(DATA SHOWN Opens)

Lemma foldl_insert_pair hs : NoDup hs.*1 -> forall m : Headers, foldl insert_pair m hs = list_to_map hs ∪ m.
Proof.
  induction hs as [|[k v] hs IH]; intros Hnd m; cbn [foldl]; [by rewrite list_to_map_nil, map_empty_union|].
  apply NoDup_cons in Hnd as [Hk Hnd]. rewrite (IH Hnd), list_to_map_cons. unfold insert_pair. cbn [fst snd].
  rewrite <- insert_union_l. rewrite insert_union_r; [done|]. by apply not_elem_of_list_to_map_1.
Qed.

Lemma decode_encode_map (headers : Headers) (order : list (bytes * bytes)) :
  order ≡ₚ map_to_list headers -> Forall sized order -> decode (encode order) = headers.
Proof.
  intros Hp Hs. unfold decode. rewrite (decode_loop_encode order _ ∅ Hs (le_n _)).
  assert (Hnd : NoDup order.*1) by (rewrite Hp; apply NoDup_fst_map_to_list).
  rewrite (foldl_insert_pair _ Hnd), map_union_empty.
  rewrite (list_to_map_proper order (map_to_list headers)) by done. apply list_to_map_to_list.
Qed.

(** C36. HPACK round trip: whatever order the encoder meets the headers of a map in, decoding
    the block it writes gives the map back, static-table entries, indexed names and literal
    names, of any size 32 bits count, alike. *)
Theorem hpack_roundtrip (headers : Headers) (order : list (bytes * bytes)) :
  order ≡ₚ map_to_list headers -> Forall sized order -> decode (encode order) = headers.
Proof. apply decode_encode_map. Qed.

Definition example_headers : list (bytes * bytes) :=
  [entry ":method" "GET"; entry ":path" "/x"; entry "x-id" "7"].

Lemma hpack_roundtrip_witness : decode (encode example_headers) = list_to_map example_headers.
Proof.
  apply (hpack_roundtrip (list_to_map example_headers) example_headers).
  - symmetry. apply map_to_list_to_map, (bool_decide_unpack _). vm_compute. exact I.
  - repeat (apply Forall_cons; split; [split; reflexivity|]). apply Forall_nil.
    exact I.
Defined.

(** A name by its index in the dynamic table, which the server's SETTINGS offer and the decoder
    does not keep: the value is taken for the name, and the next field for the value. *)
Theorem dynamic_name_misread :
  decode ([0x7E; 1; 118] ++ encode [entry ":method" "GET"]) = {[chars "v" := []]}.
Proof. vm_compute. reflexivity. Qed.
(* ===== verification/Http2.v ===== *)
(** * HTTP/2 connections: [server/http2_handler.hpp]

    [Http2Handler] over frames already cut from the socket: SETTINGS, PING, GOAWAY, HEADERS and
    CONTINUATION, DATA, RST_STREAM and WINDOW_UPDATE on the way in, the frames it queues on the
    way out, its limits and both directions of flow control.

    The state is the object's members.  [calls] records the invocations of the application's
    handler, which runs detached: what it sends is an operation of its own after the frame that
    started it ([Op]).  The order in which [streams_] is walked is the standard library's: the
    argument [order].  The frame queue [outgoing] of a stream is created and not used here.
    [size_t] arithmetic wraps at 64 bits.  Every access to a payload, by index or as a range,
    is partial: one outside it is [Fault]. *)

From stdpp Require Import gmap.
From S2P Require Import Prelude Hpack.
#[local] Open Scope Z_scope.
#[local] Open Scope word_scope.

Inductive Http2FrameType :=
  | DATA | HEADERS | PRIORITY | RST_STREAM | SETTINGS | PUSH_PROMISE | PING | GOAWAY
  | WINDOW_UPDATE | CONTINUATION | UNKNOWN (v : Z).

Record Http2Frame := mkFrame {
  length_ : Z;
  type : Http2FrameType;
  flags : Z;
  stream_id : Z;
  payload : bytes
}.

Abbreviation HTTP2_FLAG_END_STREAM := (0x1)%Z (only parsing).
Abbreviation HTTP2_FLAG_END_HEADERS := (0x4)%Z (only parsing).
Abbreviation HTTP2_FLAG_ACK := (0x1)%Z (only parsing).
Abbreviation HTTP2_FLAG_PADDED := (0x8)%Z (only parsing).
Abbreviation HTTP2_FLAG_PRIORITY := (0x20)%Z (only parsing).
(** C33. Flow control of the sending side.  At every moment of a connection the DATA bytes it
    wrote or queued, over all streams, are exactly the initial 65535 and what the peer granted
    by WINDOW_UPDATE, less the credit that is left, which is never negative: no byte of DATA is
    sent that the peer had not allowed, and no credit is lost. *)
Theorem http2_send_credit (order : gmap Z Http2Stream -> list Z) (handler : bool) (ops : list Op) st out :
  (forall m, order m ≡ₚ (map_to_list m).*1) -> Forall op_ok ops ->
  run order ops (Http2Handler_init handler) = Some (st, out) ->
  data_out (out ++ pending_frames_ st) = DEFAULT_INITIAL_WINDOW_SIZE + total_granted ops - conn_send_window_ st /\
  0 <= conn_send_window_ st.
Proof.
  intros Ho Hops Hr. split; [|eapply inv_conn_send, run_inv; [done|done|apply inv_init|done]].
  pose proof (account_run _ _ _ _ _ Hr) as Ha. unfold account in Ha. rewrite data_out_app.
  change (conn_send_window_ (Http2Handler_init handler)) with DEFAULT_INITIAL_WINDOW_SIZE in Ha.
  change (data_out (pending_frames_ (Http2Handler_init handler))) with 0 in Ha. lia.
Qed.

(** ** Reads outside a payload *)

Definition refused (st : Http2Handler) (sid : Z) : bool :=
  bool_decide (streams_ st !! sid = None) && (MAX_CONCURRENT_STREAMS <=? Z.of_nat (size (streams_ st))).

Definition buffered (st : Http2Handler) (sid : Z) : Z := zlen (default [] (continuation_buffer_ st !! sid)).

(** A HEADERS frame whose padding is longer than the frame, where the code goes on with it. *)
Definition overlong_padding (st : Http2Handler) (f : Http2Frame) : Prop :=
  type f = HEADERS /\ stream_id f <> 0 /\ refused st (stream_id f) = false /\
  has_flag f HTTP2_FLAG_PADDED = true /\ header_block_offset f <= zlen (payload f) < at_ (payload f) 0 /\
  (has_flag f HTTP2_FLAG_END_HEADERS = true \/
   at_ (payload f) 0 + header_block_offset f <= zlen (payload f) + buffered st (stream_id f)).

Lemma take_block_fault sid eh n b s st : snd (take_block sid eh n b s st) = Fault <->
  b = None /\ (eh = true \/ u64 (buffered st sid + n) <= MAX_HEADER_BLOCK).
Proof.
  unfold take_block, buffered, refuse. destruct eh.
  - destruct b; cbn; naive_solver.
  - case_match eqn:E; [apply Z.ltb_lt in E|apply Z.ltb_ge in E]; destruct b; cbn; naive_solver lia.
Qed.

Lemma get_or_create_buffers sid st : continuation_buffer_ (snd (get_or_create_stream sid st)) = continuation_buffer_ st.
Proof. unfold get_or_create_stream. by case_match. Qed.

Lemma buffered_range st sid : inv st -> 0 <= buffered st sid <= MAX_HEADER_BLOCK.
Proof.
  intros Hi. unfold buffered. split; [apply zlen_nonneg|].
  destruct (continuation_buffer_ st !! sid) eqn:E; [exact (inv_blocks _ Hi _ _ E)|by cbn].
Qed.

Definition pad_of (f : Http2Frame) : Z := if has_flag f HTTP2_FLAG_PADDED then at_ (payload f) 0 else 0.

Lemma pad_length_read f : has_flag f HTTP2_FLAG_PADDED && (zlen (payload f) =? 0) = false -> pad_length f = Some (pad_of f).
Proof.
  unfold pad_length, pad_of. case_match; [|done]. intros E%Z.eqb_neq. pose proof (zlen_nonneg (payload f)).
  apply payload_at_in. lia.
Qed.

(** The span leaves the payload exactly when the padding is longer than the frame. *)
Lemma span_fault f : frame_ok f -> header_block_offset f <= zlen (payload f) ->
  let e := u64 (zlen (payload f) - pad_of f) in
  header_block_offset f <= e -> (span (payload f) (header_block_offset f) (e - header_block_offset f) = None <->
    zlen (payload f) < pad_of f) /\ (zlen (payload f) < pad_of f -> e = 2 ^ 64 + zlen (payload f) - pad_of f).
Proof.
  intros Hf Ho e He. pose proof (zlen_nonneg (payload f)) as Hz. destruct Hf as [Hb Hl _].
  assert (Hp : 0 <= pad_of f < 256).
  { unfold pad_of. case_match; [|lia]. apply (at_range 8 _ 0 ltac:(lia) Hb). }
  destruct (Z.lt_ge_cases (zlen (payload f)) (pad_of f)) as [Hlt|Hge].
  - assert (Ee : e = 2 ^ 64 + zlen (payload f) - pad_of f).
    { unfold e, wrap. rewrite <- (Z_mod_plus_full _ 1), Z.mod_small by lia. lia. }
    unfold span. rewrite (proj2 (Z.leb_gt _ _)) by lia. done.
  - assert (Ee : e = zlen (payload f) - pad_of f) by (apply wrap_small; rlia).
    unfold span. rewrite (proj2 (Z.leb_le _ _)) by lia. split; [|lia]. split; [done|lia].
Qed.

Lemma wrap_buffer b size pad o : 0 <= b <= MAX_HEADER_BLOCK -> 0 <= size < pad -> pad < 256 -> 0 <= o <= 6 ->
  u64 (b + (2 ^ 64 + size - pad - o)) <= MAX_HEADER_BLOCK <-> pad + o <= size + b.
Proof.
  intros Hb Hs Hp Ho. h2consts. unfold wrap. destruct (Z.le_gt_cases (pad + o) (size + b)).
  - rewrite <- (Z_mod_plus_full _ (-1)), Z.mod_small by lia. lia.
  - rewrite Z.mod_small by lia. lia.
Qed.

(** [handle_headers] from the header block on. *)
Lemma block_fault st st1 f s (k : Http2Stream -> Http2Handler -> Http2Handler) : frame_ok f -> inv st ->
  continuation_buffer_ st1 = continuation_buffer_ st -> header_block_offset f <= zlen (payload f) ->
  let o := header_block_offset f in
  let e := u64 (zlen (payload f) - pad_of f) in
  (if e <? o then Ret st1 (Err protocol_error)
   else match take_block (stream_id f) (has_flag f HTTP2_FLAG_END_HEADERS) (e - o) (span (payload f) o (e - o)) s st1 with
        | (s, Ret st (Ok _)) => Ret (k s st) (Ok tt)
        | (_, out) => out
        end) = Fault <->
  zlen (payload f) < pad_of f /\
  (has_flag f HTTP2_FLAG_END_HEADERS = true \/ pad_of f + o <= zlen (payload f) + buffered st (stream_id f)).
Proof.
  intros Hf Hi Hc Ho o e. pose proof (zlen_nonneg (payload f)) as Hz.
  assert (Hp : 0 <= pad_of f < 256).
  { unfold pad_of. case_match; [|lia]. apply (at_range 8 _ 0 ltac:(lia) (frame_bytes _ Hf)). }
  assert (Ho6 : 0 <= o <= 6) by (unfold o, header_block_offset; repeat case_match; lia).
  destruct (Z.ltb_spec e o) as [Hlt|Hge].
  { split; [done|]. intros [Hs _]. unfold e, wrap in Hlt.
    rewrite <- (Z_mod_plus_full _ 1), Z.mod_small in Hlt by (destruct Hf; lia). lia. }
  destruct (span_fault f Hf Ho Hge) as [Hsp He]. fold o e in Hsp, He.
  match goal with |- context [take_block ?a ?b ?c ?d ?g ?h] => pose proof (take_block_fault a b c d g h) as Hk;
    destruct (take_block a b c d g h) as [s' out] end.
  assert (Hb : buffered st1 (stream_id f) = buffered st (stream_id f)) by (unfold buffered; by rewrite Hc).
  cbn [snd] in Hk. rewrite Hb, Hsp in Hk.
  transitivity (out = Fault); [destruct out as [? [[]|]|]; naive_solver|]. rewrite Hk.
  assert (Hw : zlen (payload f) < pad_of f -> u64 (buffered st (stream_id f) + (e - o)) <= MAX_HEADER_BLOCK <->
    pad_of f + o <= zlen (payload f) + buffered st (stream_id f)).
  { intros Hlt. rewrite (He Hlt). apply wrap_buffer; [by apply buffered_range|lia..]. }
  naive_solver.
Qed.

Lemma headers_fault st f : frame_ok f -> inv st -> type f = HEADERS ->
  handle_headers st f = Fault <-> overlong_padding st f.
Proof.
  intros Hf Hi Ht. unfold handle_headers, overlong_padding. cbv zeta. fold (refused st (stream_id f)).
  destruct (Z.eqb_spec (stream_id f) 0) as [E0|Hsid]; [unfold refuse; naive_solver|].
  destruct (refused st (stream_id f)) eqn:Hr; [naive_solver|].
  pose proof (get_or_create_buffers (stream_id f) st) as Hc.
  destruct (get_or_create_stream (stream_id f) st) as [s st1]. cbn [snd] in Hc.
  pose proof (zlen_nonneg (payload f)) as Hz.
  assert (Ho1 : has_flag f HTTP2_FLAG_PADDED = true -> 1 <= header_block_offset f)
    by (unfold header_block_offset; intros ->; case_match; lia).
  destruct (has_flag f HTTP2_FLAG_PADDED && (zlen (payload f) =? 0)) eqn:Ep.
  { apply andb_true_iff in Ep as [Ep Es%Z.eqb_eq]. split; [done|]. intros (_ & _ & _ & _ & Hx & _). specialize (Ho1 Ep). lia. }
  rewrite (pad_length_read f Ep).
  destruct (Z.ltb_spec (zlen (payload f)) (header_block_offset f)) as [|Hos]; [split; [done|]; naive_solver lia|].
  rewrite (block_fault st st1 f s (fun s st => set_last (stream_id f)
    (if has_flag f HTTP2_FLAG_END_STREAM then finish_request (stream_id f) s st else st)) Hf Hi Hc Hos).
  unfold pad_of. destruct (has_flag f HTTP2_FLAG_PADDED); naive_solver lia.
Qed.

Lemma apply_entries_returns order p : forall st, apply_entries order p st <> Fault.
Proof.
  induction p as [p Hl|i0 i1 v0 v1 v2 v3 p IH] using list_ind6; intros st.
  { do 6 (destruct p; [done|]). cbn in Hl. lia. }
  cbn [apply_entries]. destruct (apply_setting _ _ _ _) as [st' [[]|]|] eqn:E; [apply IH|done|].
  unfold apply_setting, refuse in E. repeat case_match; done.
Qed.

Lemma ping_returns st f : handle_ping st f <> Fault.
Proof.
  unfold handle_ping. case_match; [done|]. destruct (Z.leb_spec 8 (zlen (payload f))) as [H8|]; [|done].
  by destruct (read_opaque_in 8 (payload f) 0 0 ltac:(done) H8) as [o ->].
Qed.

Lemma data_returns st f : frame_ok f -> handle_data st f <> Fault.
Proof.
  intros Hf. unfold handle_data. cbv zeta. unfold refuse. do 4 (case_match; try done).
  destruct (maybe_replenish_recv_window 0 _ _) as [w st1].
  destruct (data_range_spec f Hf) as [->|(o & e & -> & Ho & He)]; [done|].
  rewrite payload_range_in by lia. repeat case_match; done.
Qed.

(DATA SHOWN Closes)
(DATA SHOWN Opens)

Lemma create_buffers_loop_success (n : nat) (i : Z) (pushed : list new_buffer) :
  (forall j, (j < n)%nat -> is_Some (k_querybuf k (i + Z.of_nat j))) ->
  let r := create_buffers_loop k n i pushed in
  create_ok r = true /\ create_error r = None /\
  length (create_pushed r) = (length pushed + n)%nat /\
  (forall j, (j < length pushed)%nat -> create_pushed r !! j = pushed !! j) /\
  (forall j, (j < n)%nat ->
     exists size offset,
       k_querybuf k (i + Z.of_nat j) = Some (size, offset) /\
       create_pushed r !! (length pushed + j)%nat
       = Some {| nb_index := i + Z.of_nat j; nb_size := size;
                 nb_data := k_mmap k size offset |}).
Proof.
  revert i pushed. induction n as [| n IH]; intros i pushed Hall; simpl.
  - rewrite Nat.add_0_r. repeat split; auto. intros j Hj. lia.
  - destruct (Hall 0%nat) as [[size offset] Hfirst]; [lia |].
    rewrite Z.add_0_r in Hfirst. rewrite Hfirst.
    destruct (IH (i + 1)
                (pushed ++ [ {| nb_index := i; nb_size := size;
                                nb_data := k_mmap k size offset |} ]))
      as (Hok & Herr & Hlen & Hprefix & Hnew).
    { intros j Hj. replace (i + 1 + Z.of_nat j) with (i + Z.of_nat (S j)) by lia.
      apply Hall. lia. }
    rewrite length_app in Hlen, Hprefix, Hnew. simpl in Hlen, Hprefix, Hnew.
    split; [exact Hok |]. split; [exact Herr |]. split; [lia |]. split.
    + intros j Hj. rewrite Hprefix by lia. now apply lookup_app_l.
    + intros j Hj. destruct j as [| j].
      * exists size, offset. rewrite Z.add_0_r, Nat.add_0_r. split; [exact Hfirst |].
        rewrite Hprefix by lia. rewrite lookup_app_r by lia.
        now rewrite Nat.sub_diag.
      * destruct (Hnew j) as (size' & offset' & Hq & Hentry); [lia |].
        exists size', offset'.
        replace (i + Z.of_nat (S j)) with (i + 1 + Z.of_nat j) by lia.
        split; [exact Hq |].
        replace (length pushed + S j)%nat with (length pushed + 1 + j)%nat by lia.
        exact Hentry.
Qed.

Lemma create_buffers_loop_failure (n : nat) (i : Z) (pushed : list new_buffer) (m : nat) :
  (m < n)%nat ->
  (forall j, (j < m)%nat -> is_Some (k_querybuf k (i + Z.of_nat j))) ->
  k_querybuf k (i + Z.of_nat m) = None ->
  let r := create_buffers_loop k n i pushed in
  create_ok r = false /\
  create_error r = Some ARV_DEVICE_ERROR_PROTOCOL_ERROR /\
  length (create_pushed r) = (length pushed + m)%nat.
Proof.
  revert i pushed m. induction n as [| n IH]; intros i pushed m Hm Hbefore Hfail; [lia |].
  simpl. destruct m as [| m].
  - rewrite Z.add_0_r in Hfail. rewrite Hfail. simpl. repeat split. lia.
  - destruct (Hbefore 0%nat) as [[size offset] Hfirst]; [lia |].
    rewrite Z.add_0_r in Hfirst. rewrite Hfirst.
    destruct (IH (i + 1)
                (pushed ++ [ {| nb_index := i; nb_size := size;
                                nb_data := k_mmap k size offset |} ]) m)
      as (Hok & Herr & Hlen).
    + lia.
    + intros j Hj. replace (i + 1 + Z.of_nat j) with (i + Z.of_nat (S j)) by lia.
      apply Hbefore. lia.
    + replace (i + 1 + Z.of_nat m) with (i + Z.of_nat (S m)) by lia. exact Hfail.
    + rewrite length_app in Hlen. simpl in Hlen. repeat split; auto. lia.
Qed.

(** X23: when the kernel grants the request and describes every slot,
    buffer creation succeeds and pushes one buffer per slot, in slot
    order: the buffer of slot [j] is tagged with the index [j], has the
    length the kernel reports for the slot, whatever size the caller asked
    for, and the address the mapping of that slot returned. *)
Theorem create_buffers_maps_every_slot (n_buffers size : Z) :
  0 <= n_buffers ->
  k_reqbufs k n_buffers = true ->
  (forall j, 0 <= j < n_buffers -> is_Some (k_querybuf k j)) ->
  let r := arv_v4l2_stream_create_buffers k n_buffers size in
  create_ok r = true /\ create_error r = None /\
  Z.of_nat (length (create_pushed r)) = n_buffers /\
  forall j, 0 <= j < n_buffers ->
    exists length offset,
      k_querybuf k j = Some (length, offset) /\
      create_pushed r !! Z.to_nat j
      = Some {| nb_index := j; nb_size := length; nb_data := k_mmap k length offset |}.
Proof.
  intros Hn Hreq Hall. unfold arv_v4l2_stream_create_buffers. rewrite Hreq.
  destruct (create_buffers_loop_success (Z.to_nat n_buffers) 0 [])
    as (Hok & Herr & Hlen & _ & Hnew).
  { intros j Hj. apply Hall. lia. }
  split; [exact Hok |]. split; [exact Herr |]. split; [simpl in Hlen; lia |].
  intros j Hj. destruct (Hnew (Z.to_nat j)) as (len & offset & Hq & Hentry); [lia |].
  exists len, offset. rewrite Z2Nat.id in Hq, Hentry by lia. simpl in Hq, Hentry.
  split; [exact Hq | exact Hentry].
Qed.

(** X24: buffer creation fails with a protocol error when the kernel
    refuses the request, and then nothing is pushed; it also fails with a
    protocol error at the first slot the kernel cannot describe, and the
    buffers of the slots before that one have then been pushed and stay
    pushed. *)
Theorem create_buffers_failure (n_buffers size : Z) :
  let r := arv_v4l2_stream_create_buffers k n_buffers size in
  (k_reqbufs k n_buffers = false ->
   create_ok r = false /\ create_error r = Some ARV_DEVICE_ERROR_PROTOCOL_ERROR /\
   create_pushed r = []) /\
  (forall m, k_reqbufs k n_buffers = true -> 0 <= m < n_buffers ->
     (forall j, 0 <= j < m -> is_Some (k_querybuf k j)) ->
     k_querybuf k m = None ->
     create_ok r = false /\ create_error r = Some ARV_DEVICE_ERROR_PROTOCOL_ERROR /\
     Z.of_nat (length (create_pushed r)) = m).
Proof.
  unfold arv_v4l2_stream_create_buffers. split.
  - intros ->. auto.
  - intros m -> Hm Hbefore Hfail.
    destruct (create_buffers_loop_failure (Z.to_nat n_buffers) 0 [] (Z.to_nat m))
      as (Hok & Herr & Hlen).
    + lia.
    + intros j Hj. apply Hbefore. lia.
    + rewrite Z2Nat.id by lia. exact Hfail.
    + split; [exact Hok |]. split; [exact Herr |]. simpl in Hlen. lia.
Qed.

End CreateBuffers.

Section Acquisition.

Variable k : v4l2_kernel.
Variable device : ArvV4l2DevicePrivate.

(DATA SHOWN Closes)
(DATA SHOWN Opens)

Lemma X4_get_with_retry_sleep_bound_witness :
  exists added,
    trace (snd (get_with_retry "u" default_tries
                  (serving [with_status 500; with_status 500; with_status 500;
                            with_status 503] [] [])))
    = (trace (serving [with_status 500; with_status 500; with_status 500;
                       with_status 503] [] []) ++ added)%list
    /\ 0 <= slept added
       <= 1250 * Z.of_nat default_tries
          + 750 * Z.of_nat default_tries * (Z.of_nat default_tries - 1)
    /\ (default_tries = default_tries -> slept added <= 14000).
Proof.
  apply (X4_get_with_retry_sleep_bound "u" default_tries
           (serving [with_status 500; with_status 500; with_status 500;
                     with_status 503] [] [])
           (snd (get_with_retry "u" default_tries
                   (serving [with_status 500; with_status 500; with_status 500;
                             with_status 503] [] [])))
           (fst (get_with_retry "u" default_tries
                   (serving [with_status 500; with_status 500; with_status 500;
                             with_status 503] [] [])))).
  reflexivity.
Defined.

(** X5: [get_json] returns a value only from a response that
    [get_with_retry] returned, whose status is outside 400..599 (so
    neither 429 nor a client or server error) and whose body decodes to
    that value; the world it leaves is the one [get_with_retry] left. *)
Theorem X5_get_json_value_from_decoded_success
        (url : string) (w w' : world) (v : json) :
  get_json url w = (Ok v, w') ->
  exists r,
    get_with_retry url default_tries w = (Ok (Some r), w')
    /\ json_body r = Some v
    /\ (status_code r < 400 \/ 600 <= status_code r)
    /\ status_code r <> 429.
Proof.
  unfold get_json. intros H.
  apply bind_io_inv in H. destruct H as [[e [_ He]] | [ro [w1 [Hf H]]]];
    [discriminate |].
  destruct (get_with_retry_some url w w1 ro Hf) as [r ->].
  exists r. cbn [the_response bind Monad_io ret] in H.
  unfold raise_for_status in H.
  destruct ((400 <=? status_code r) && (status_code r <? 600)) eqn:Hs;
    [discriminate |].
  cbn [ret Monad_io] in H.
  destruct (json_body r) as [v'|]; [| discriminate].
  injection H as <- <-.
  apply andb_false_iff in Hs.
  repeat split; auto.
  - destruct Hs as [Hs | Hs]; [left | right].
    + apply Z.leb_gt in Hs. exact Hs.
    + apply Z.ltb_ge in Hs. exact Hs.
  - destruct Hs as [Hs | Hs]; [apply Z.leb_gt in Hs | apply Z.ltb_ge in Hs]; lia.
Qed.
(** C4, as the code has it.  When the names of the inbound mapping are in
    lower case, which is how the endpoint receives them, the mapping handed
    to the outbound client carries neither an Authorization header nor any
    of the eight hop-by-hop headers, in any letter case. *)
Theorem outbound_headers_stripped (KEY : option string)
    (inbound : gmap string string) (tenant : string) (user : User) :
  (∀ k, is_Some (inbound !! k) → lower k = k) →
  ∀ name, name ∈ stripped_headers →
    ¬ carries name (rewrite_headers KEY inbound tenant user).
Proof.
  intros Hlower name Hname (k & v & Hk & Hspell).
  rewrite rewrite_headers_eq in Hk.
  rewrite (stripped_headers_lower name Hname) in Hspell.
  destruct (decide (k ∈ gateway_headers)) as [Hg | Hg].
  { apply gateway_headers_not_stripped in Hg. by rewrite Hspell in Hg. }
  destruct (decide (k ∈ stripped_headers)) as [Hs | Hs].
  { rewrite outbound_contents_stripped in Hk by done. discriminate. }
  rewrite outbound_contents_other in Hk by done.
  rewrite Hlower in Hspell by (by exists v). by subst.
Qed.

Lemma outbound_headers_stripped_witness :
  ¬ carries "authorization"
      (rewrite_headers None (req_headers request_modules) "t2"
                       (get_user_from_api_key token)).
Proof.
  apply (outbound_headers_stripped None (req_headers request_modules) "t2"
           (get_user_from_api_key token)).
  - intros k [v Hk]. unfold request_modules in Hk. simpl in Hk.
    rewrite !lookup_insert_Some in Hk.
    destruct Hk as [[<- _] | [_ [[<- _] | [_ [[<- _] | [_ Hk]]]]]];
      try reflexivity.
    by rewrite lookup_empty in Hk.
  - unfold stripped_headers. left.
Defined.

(DATA SHOWN Closes)

» **PROBLEM STATEMENT**:
Please give an exact copy of the entries above, from the line with "exists size', offset'." down to the line with "(m < n)%nat ->", inclusive, and nothing else.

» **PROBLEM SOLUTION**:
        exists size', offset'.
        replace (i + Z.of_nat (S j)) with (i + 1 + Z.of_nat j) by lia.
        split; [exact Hq |].
        replace (length pushed + S j)%nat with (length pushed + 1 + j)%nat by lia.
        exact Hentry.
Qed.

Lemma create_buffers_loop_failure (n : nat) (i : Z) (pushed : list new_buffer) (m : nat) :
  (m < n)%nat ->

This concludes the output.